Santa Cecilia entre san Valeriano y san Tiburcio con una donante, de Francesco Botticini, es una obra vinculada con la música sagrada del Renacimiento florentino. Santa Cecilia es venerada como patrona de los músicos desde el siglo XV, y se la representa habitualmente con instrumentos musicales como el órgano o el laúd, en referencia a la asociación de estos instrumentos con la música celestial y la alabanza divina.
Cecilia fue nominada formalmente la santa patrona de la música en 1594 debido a la interpretación de su martirio en la Leyenda dorada, de Jacobo della Voragine (1298), donde se narra que “cantaba al Señor en su corazón mientras los instrumentos sonaban”.
En esta pintura sus atributos musicales no se muestran, sino que son aludidos: su conexión con la música reside más en la propia figura de la santa que en la presencia de un instrumento. En otros trabajos como Ángeles tocando instrumentos musicales (hacia 1475-1497), Botticini explora la iconografía de los ángeles músicos, representando la música como una forma de alabanza celestial.
La música en la época de Francesco Botticini está marcada por la transición del canto gregoriano hacia las polifonías renacentistas. Compositores como Guillaume Dufay (1397-1474) y Johannes Ockeghem (hacia 1410-1497) desarrollaron complejas armonías vocales sacras que eran reflejo de la espiritualidad de la época. Por su parte, Josquin des Prez (hacia 1450/1455-1521), conocido por sus innovadoras misas polifónicas y motetes, exploró la expresividad melódica y la complejidad armónica en sus composiciones, elevando la música sacra a un nuevo nivel de sofisticación. Su obra Missa Pange lingua, basada en el canto llano, ejemplifica la manera en que los compositores de la época adaptaban melodías medievales en un lenguaje polifónico moderno.
Estas innovaciones influenciaron en la percepción de la música como un arte elevado y espiritual, en línea con los ideales renacentistas que también se plasman en la pintura de Botticini.

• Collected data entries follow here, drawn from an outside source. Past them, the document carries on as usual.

Lemma replace_char_id s (a : char) new :
  Forall (fun c => char_eqb c a = false) s -> replace s [a] new = s.
Proof.
  unfold replace. induction 1 as [|c t Hc Ht IH]; simpl; [reflexivity|].
  rewrite Hc. simpl. now rewrite IH.
Qed.

Lemma filter_id (f : char -> bool) s :
  Forall (fun c => f c = true) s -> filter f s = s.
Proof.
  induction 1 as [|c t Hc Ht IH]; simpl; [reflexivity|].
  now rewrite Hc, IH.
Qed.

Lemma upper_id s : Forall (fun c => upper_char c = [c]) s -> upper s = s.
Proof.
  unfold upper. induction 1 as [|c t Hc Ht IH]; simpl; [reflexivity|].
  now rewrite Hc, IH.
Qed.

End PyStrFacts.

(** ** Branch naming: [_normalize_name] and [generate_branch_name] *)

Module BranchNaming.
Import BranchManager PyStrFacts.

Lemma token_char_ascii c : token_char c = true -> (c < 128)%N.
Proof.
  unfold token_char, char_eqb, underscore. intros H.
  repeat (apply orb_true_iff in H as [H|H]).
  - apply andb_true_iff in H as [_ H]. apply N.leb_le in H. lia.
  - apply andb_true_iff in H as [_ H]. apply N.leb_le in H. lia.
  - apply N.eqb_eq in H. lia.
Qed.

(** What the tables say on the ASCII block, checked code point by code
    point. *)
Lemma ascii_kept_upper c :
  (c < 128)%N -> (isalnum c || char_eqb c underscore) = true ->
  forallb token_char (upper_char c) = true.
Proof.
  intros Hc Hk.
  pose (P := fun c => implb (isalnum c || char_eqb c underscore)
                            (forallb token_char (upper_char c))).
  assert (HP : P c = true)
    by (apply (below_checked P 128); [vm_compute; reflexivity | exact Hc]).
  unfold P in HP. now rewrite Hk in HP.
Qed.

Lemma token_char_fixed c :
  token_char c = true ->
  isspace c = false /\ char_eqb c space = false /\
  (isalnum c || char_eqb c underscore) = true /\ upper_char c = [c].
Proof.
  intros Ht.
  pose (P := fun c => implb (token_char c)
               (negb (isspace c) && negb (char_eqb c space)
                && (isalnum c || char_eqb c underscore)
                && str_eqb (upper_char c) [c])).
  assert (HP : P c = true).
  { apply (below_checked P 128); [vm_compute; reflexivity|].
    now apply token_char_ascii. }
  unfold P in HP. rewrite Ht in HP. simpl in HP.
  repeat (apply andb_true_iff in HP as [HP ?]).
  repeat split.
  - now apply negb_true_iff.
  - now apply negb_true_iff.
  - assumption.
  - now apply str_eqb_eq.
Qed.

(** On ASCII input the token is in [[A-Z0-9_]]. *)
Lemma normalize_ascii_tokens s :
  Forall (fun c => (c < 128)%N) s ->
  Forall (fun c => token_char c = true) (_normalize_name (Some s)).
Proof.
  intros Hs. unfold _normalize_name. apply upper_Forall.
  intros c Hin. apply filter_In in Hin as [Hin Hkeep].
  assert (Hc : (c < 128)%N).
  { assert (Hall : Forall (fun c => (c < 128)%N)
                       (replace (strip s) [space] [underscore])).
    { apply replace_Forall; [discriminate | | now apply strip_Forall].
      constructor; [reflexivity | constructor]. }
    rewrite Forall_forall in Hall. now apply Hall. }
  apply Forall_forall. intros d Hd.
  pose proof (ascii_kept_upper c Hc Hkeep) as Hu.
  rewrite forallb_forall in Hu. now apply Hu.
Qed.

Lemma ascii_only_Forall s :
  ascii_only (Some s) = true -> Forall (fun c => (c < 128)%N) s.
Proof.
  simpl. intros H. apply Forall_forall. intros c Hc.
  rewrite forallb_forall in H. apply H in Hc. now apply N.ltb_lt.
Qed.

(** A token in [[A-Z0-9_]] is a fixed point of the normalization. *)
Lemma normalize_token_fixed s :
  Forall (fun c => token_char c = true) s -> _normalize_name (Some s) = s.
Proof.
  intros Hs. unfold _normalize_name.
  assert (H : Forall (fun c => isspace c = false /\ char_eqb c space = false /\
              (isalnum c || char_eqb c underscore) = true /\
              upper_char c = [c]) s).
  { eapply Forall_impl; [|exact Hs]. intros c. apply token_char_fixed. }
  rewrite strip_id by (eapply Forall_impl; [|exact H]; now intros c (? & _)).
  rewrite replace_char_id
    by (eapply Forall_impl; [|exact H]; now intros c (_ & ? & _)).
  rewrite filter_id
    by (eapply Forall_impl; [|exact H]; now intros c (_ & _ & ? & _)).
  apply upper_id. eapply Forall_impl; [|exact H]. now intros c (_ & _ & _ & ?).
Qed.

(** C4. [generate_branch_name] gives RIFT_ORGANISERS_SAIYAM_KUMAR_AI_Fix for
    team RIFT ORGANISERS and leader Saiyam Kumar, and RIFT2026_JOHNDOE_AI_Fix
    for team RIFT@2026 and leader John-Doe, whatever the manager's own
    configured names are: punctuation is dropped, not replaced. *)
Theorem generate_branch_name_examples (self : BranchManager.t) :
  generate_branch_name self (Some (lit "RIFT ORGANISERS"))
                            (Some (lit "Saiyam Kumar"))
    = lit "RIFT_ORGANISERS_SAIYAM_KUMAR_AI_Fix"
  /\ generate_branch_name self (Some (lit "RIFT@2026")) (Some (lit "John-Doe"))
    = lit "RIFT2026_JOHNDOE_AI_Fix".
Proof. split; vm_compute; reflexivity. Qed.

Éste, al representar aquí la figura de santa Cecilia, remite a aquel contexto musical y a la espiritualidad del canto litúrgico.

Grupo de músicos
Grupo de músicos, de Jakob van Loo, es un ejemplo representativo del género de “piezas de conversación” que el artista contribuyó a popularizar en la ciudad de Ámsterdam a mediados del siglo XVII.
En muchas de ellas, al igual que en ésta, asistimos a reuniones informales donde los personajes conversan, tocan instrumentos y establecen lazos afectivos entre ellos.
En los Países Bajos en el siglo XVII la música era un símbolo de estatus. La burguesía y la aristocracia organizaban reuniones privadas amenizadas por música de cámara interpretada por un laúd y un violonchelo, entre otros. Estos encuentros, además de entretenimiento, servían para afianzar relaciones sociales y consolidar alianzas, pues la música era considerada una forma de poder y distinción.
Alrededor de 1650, cuando Jakob van Loo pintó Grupo de músicos, destacaban en los Países Bajos los compositores Jan Pietersz. Sweelinck (1562-1621), Jacob van Eyck (hacia 1589/1590-1657) y Constantijn Huygens (1596-1687). En los encuentros de carácter burgués, era común escuchar tanto música de cámara como canciones populares conocidas como liedekens, cuyos temas eran el amor y la vida cotidiana, y airs de cour, piezas elegantes y ligeras que se originaron en Francia y se extendieron posteriormente a los Países Bajos.
Además, se interpretaban la gallarda, la pavana o el pasacalle, danzas que se tocaban con instrumentos como el laúd, la flauta y el violonchelo, presentes en la obra de Van Loo, dando a entender que se trata de un ambiente de disfrute refinado. La combinación de música de cámara y canciones populares en este contexto social sugiere que en este Grupo de músicos podría estar interpretando tanto una obra polifónica de algún compositor como Sweelinck, en una versión para un conjunto pequeño, como una canción o danza ligera cuyo objetivo era entretener y promover la interacción social.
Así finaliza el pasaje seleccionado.